Why you should trust this review

I’ve been reviewing laptops for 11 years, including five years at Engadget and four at Tom’s Hardware. I’ve benchmarked over 90 laptops in that time, of which roughly 18 have been MacBooks. The 15-inch MacBook Air M4 is the third 15-inch Air I’ve reviewed end-to-end (after the M2 and M3 models) and the first I’ve used as my primary work machine for an extended period.

I purchased our test unit (Midnight, 16GB / 512GB) at full retail in October 2025, Apple did not provide a sample. Across five months I’ve used it for an estimated 280 hours of active work, including writing this review on it, running our usual benchmark suite, two trips with no charger, and a four-week period as my only computer while my daily-driver desktop was in for a GPU swap.

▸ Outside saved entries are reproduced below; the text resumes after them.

(** * The one-wire split protocol of ZMK: a shallow embedding

    Sources:
    - [app/src/split/onewire/onewire_peripheral.c]  (the transmitter)
    - the central's file, same prologue, with [onewire_cb]  (the receiver)

    Bytes ([u8_t]) are integers of [Z] in [0, 256); a store into a [u8_t]
    lvalue is written [u8]. The GPIO line, the busy-wait, the interrupt
    controller, the log and the event bus are Zephyr's: the embedding keeps
    them as the operations of a small state-and-trace monad, so that what a
    function does to the line can be read off its trace. *)

From stdpp Require Import base numbers list list_numbers sorting strings.

Local Open Scope Z_scope.

(** ** Constants of the prologue (lines 41-44 and 68 of both files) *)

(** [#define HALF_PERIOD_US (ONE_PERIOD_US / 2)], as a function of the value
    given to [ONE_PERIOD_US]: the division is C's, on [int], and truncates
    towards zero. *)
Definition HALF_PERIOD_US_of (one_period_us : Z) : Z := one_period_us `quot` 2.

(** The argument of the receiver's first [k_busy_wait] (line 94 of the
    central): [ONE_PERIOD_US + HALF_PERIOD_US]. *)
Definition sample_offset_of (one_period_us : Z) : Z :=
  one_period_us + HALF_PERIOD_US_of one_period_us.

Definition ONE_PERIOD_US : Z := 50.
Definition HALF_PERIOD_US : Z := HALF_PERIOD_US_of ONE_PERIOD_US.
Definition FRAMING_SYMBOL : Z := 0x55.
Definition POSITION_STATE_DATA_LEN : Z := 16.

(** [sizeof(byte)] for [u8_t byte], and [sizeof(position_state)] for
    [u8_t position_state[POSITION_STATE_DATA_LEN]]: C counts bytes. *)
Definition sizeof_u8 : Z := 1.
Definition sizeof_position_state : Z := POSITION_STATE_DATA_LEN * sizeof_u8.

(** Conversion to [u8_t]. *)
Definition u8 (x : Z) : Z := x `mod` 256.

(** Zephyr's [BIT(n)] and [WRITE_BIT(var, bit, set)] of [sys/util.h]:
    [((var) = (set) ? ((var) | BIT(bit)) : ((var) & ~BIT(bit)))]. The value
    computed is returned here; the store is the caller's. *)
Definition BIT (n : Z) : Z := 1 ≪ n.
Definition WRITE_BIT (var bit : Z) (set : bool) : Z :=
  if set then Z.lor var (BIT bit) else Z.land var (Z.lnot (BIT bit)).

(** ** The board: memory and environment *)

Inductive gpio_int_mode : Set :=
| GPIO_INT_DISABLE
| GPIO_INT_EDGE_TO_INACTIVE.

(** [struct position_state_changed], as [onewire_cb] fills it. *)
Record position_state_changed : Set := mk_position_state_changed {
  position : Z;
  state : bool;
  timestamp : Z
}.

(** What a function does to its environment, in order. *)
Inductive io : Set :=
| PinSet (value : Z)                     (* gpio_pin_set *)
| PinGet (value : Z)                     (* gpio_pin_get, with what it returned *)
| BusyWait (usec : Z)                    (* k_busy_wait *)
| IntConfigure (mode : gpio_int_mode)    (* gpio_pin_interrupt_configure *)
| Log (msg : string) (arg : Z)           (* log, LOG_DBG *)
| EventRaise (ev : position_state_changed). (* ZMK_EVENT_RAISE *)

(** The static [position_state], and what the environment holds:
    - [stray_writes]: byte indices written through [position_state[i]] with
      [i] outside the array. C leaves such a store undefined; the array has
      no byte there, so the model leaves the array alone and records the index;
    - [line_in]: the levels [gpio_pin_get] will return, one per call; a line
      nobody drives any more is pulled high (header comment, line 16);
    - [int_mode]: how the pin's interrupt is configured;
    - [uptime_us]: the clock, which [k_busy_wait] advances. *)
Record board : Type := mk_board {
  position_state : list Z;
  stray_writes : list Z;
  line_in : list Z;
  int_mode : gpio_int_mode;
  uptime_us : Z
}.

Definition set_position_state (f : list Z → list Z) (s : board) : board :=
  mk_board (f (position_state s)) (stray_writes s) (line_in s) (int_mode s) (uptime_us s).
Definition set_stray_writes (f : list Z → list Z) (s : board) : board :=
  mk_board (position_state s) (f (stray_writes s)) (line_in s) (int_mode s) (uptime_us s).
Definition set_line_in (l : list Z) (s : board) : board :=
  mk_board (position_state s) (stray_writes s) l (int_mode s) (uptime_us s).
Definition set_int_mode (m : gpio_int_mode) (s : board) : board :=
  mk_board (position_state s) (stray_writes s) (line_in s) m (uptime_us s).
Definition set_uptime_us (t : Z) (s : board) : board :=
  mk_board (position_state s) (stray_writes s) (line_in s) (int_mode s) t.

(** ** The monad: a state of type [board], and the trace written so far *)

Definition M (A : Type) : Type := board → A * board * list io.

Global Instance M_ret : MRet M := λ A a s, (a, s, []).
Global Instance M_bind : MBind M := λ A B k m s,
  let '(a, s1, t1) := m s in
  let '(b, s2, t2) := k a s1 in
  (b, s2, t1 ++ t2).

Definition result {A} (r : A * board * list io) : A := r.1.1.
Definition final {A} (r : A * board * list io) : board := r.1.2.
Definition trace {A} (r : A * board * list io) : list io := r.2.

(** *** Zephyr's primitives *)

Definition gpio_pin_set (value : Z) : M unit := λ s, (tt, s, [PinSet value]).

(** [gpio_pin_get]: the next level of [line_in]. Zephyr's returns 0, 1 or a
    negative error number; the model hands out whatever integer the list
    holds. *)
Definition gpio_pin_get : M Z := λ s,
  match line_in s with
  | [] => (1, s, [PinGet 1])
  | v :: rest => (v, set_line_in rest s, [PinGet v])
  end.

Definition k_busy_wait (usec : Z) : M unit := λ s,
  (tt, set_uptime_us (uptime_us s + usec) s, [BusyWait usec]).
(** The loop from the start of iteration [k] on: it runs up to an
    iteration [n], at which the text is used up or the bottom is reached,
    and draws the cut line exactly when it has left iteration [n - 1]
    with text remaining. *)
Lemma wrapLoop_runs (trimFuel : nat) (context : Context)
    (maxWidth bottom y : Q) (text : jsstring) (fuel : nat) :
  let remaining := LegacyText.remaining context maxWidth text in
  let lineText := LegacyText.lineAt context maxWidth text in
  let lines := fun n => LegacyText.numbered y (map lineText (seq 0 n)) in
  forall (k : nat) (drawn : list (jsstring * Q)),
    LegacyText.wrapLoop fuel trimFuel context maxWidth bottom (remaining k)
      (LegacyText.lineY y k) (lines k) = Some drawn ->
    exists n,
      (k <= n)%nat
      /\ (forall j, (k <= j < n)%nat ->
            remaining j <> [] /\ LegacyText.lineY y j < bottom)
      /\ (remaining n = [] \/ bottom <= LegacyText.lineY y n)
      /\ ((drawn = lines n /\ (remaining n = [] \/ n = k))
          \/ ((k < n)%nat /\ remaining n <> []
              /\ exists lastLine,
                   Text.trim trimFuel context maxWidth (lineText (n - 1)%nat)
                   = Some lastLine
                   /\ drawn
                      = lines n ++ [(lastLine ++ ellipsis,
                                     LegacyText.lineY y n - 20)])).
Proof.
  intros remaining lineText lines.
  induction fuel as [|fuel IH]; intros k drawn H; [discriminate|].
  cbn [LegacyText.wrapLoop] in H.
  destruct (nonempty (remaining k)) eqn:Hne; cbn [andb] in H;
    [destruct (Num.ltb (LegacyText.lineY y k) bottom) eqn:Hroom|].
  - apply ltb_true in Hroom.
    assert (Hleft : remaining k <> [])
      by (intros E; rewrite E in Hne; discriminate).
    assert (Hnext : LegacyText.nextLine context maxWidth (remaining k)
                    = (lineText k, remaining (S k))).
    { unfold lineText, LegacyText.lineAt, remaining.
      cbn [LegacyText.remaining].
      destruct (LegacyText.nextLine _ _ _); reflexivity. }
    rewrite Hnext in H. cbv beta iota in H.
    unfold lines, lineText in H. rewrite <- numbered_seq in H.
    fold lineText in H. fold (lines (S k)) in H.
    change (LegacyText.lineY y k + 20) with (LegacyText.lineY y (S k)) in H.
    destruct (nonempty (remaining (S k))) eqn:Hne'; cbn [andb] in H;
      [destruct (Num.leb bottom (LegacyText.lineY y (S k))) eqn:Hend|].
    + destruct (Text.trim trimFuel context maxWidth (lineText k))
        as [lastLine|] eqn:Htrim; [|discriminate].
      apply (inj Some) in H. subst drawn.
      exists (S k). split; [lia|]. split; [|split].
      * intros j Hj. replace j with k by lia. split; assumption.
      * right. apply Qle_bool_iff. exact Hend.
      * right. split; [lia|].
        split; [intros E; rewrite E in Hne'; discriminate|].
        exists lastLine. rewrite Nat.sub_1_r. cbn [Nat.pred].
        split; [exact Htrim | reflexivity].
    + destruct (IH (S k) drawn H) as (n & Hn & Hrun & Hstop & Hdrawn).
      exists n. split; [lia|]. split; [|split; [exact Hstop|]].
      * intros j Hj. destruct (decide (j = k)) as [->|];
          [split; assumption | apply Hrun; lia].
      * destruct Hdrawn as [(Hd & Hcase)|(Hlt & Hrest)];
          [|right; split; [lia | exact Hrest]].
        left. split; [exact Hd|]. left.
        destruct Hcase as [Hempty| ->]; [exact Hempty|].
        destruct Hstop as [Hempty|Hlow]; [exact Hempty|].
        apply Qle_bool_iff in Hlow. unfold Num.leb in Hend. congruence.
    + destruct (IH (S k) drawn H) as (n & Hn & Hrun & Hstop & Hdrawn).
      exists n. split; [lia|]. split; [|split; [exact Hstop|]].
      * intros j Hj. destruct (decide (j = k)) as [->|];
          [split; assumption | apply Hrun; lia].
      * destruct Hdrawn as [(Hd & Hcase)|(Hlt & Hrest)];
          [|right; split; [lia | exact Hrest]].
        left. split; [exact Hd|]. left.
        destruct Hcase as [Hempty| ->]; [exact Hempty|].
        destruct (remaining (S k)); [reflexivity | discriminate].
  - apply ltb_false in Hroom. apply (inj Some) in H. subst drawn.
    exists k. split; [lia|]. split; [intros j Hj; lia|].
    split; [right; exact Hroom|]. left.
    split; [reflexivity | right; reflexivity].
  - apply (inj Some) in H. subst drawn.
    exists k. split; [lia|]. split; [intros j Hj; lia|].
    assert (Hempty : remaining k = [])
      by (destruct (remaining k); [reflexivity | discriminate]).
    split; [left; exact Hempty|]. left.
    split; [reflexivity | left; exact Hempty].
Qed.

(** X27.  The older wrap loop draws one line per iteration, 20 apart from
    the top padding on, until the text is used up or the next line would
    start at or below the bottom padding.  If text is then left and a line
    has been drawn, it draws the cut last line with its ellipsis as well,
    at the position of the uncut last line, over it; otherwise it draws
    nothing more. *)
Theorem legacy_wrap_overprints (fuel : nat) (context : Context)
    (rowHeight y width : Q) (text : jsstring)
    (drawn : list (jsstring * Q)) :
  LegacyText.wrapCell fuel context rowHeight y width text = Some drawn ->
  let maxWidth := width - 10 * 2 in
  let bottom := y + rowHeight - 10 in
  let remaining := LegacyText.remaining context maxWidth text in
  let lineText := LegacyText.lineAt context maxWidth text in
  exists n : nat,
    (forall k, (k < n)%nat ->
       remaining k <> [] /\ LegacyText.lineY y k < bottom)
    /\ (remaining n = [] \/ bottom <= LegacyText.lineY y n)
    /\ (let lines := LegacyText.numbered y (map lineText (seq 0 n)) in
        match n with
        | S m =>
            if nonempty (remaining n)
            then exists lastLine,
                   Text.trim fuel context maxWidth (lineText m)
                   = Some lastLine
                   /\ drawn = lines ++ [(lastLine ++ ellipsis,
                                         LegacyText.lineY y n - 20)]
                   /\ LegacyText.lineY y n - 20 == LegacyText.lineY y m
            else drawn = lines
        | O => drawn = lines
        end)
    /\ forall k, LegacyText.lineY y k == y + 10 + 20 * Num.of_nat k.
Proof.
  intros H maxWidth bottom remaining lineText.
  unfold LegacyText.wrapCell in H.
  destruct (wrapLoop_runs fuel context maxWidth bottom y text fuel 0 drawn H)
    as (n & _ & Hrun & Hstop & Hdrawn).
  exists n. split; [intros k Hk; apply Hrun; lia|].
  split; [exact Hstop|]. split; [|apply lineY_closed].
  cbv zeta. unfold remaining, lineText in *. clear remaining lineText.
  destruct Hdrawn as [(-> & Hcase)|(Hlt & Hleft & lastLine & Htrim & ->)].
  - destruct n as [|m]; [reflexivity|].
    destruct Hcase as [->|Hn]; [reflexivity | discriminate Hn].
  - destruct n as [|m]; [lia|].
    destruct (LegacyText.remaining context maxWidth text (S m)) eqn:E;
      [congruence|].
    cbn [nonempty].
    exists lastLine. rewrite Nat.sub_1_r in Htrim. cbn [Nat.pred] in Htrim.
    split; [exact Htrim|]. split; [reflexivity|].
    cbn [LegacyText.lineY]. lra.
Qed.

(** Three words in a cell with room for two lines of four letters: the
    second line is drawn whole and then cut, at the same place. *)
Lemma legacy_wrap_overprints_witness :
  let maxWidth := 70 - 10 * 2 in
  let bottom := 0 + 50 - 10 in
  let text := js "aaaa bbbb cccc" in
  let remaining := LegacyText.remaining monospace maxWidth text in
  let lineText := LegacyText.lineAt monospace maxWidth text in
  exists n : nat,
    (forall k, (k < n)%nat ->
       remaining k <> [] /\ LegacyText.lineY 0 k < bottom)
    /\ (remaining n = [] \/ bottom <= LegacyText.lineY 0 n)
    /\ (let lines := LegacyText.numbered 0 (map lineText (seq 0 n)) in
        match n with
        | S m =>
            if nonempty (remaining n)
            then exists lastLine,
                   Text.trim 100 monospace maxWidth (lineText m)
                   = Some lastLine
                   /\ [(js "aaaa", 10); (js "bbbb", 10 + 20);
                       (js "bb...", 10 + 20 + 20 - 20)]
                      = lines ++ [(lastLine ++ ellipsis,
                                   LegacyText.lineY 0 n - 20)]
                   /\ LegacyText.lineY 0 n - 20 == LegacyText.lineY 0 m
            else [(js "aaaa", 10); (js "bbbb", 10 + 20);
                  (js "bb...", 10 + 20 + 20 - 20)] = lines
        | O => [(js "aaaa", 10); (js "bbbb", 10 + 20);
                (js "bb...", 10 + 20 + 20 - 20)] = lines
        end)
    /\ forall k, LegacyText.lineY 0 k == 0 + 10 + 20 * Num.of_nat k.
Proof.
  apply (legacy_wrap_overprints 100 monospace 50 0 70
           (js "aaaa bbbb cccc")).
  vm_compute. reflexivity.
Defined.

All measurements, Geekbench scores, battery life, display brightness, charge curves, sustained-load performance, were captured on our test bench using the protocol described on our methodology page. Vendor claims are paired with measurements throughout.

How we tested the MacBook Air 15” M4

Our laptop testing protocol takes a minimum of 60 days; the M4 Air got 150. The headline tests:

  • CPU and GPU performance: Geekbench 6 (single + multi), Cinebench 2024, 3DMark Wild Life Extreme, and a 30-minute sustained Cinebench loop to measure thermal throttling on a fanless chassis.
  • Battery life: Three different scripts run to shutdown three times each, (1) balanced productivity (web, Office, Slack, video calls), (2) creative load (Lightroom + Final Cut Pro export loop), and (3) idle web video (1080p YouTube on loop at 50% brightness).
  • Display: Calibrated peak brightness, color accuracy (DeltaE), color gamut coverage (sRGB, P3, Adobe RGB), and uniformity using a Spyder X2 colorimeter.
  • Keyboard and trackpad: Logged 50,000+ keystrokes for accuracy, a typing speed test against a 16-inch MacBook Pro reference, and a structured palm-rejection test on the trackpad.
  • Real-world reliability: Five months of daily-driver use with logging for kernel panics, app freezes, fan noise (there is no fan), and warranty-relevant issues.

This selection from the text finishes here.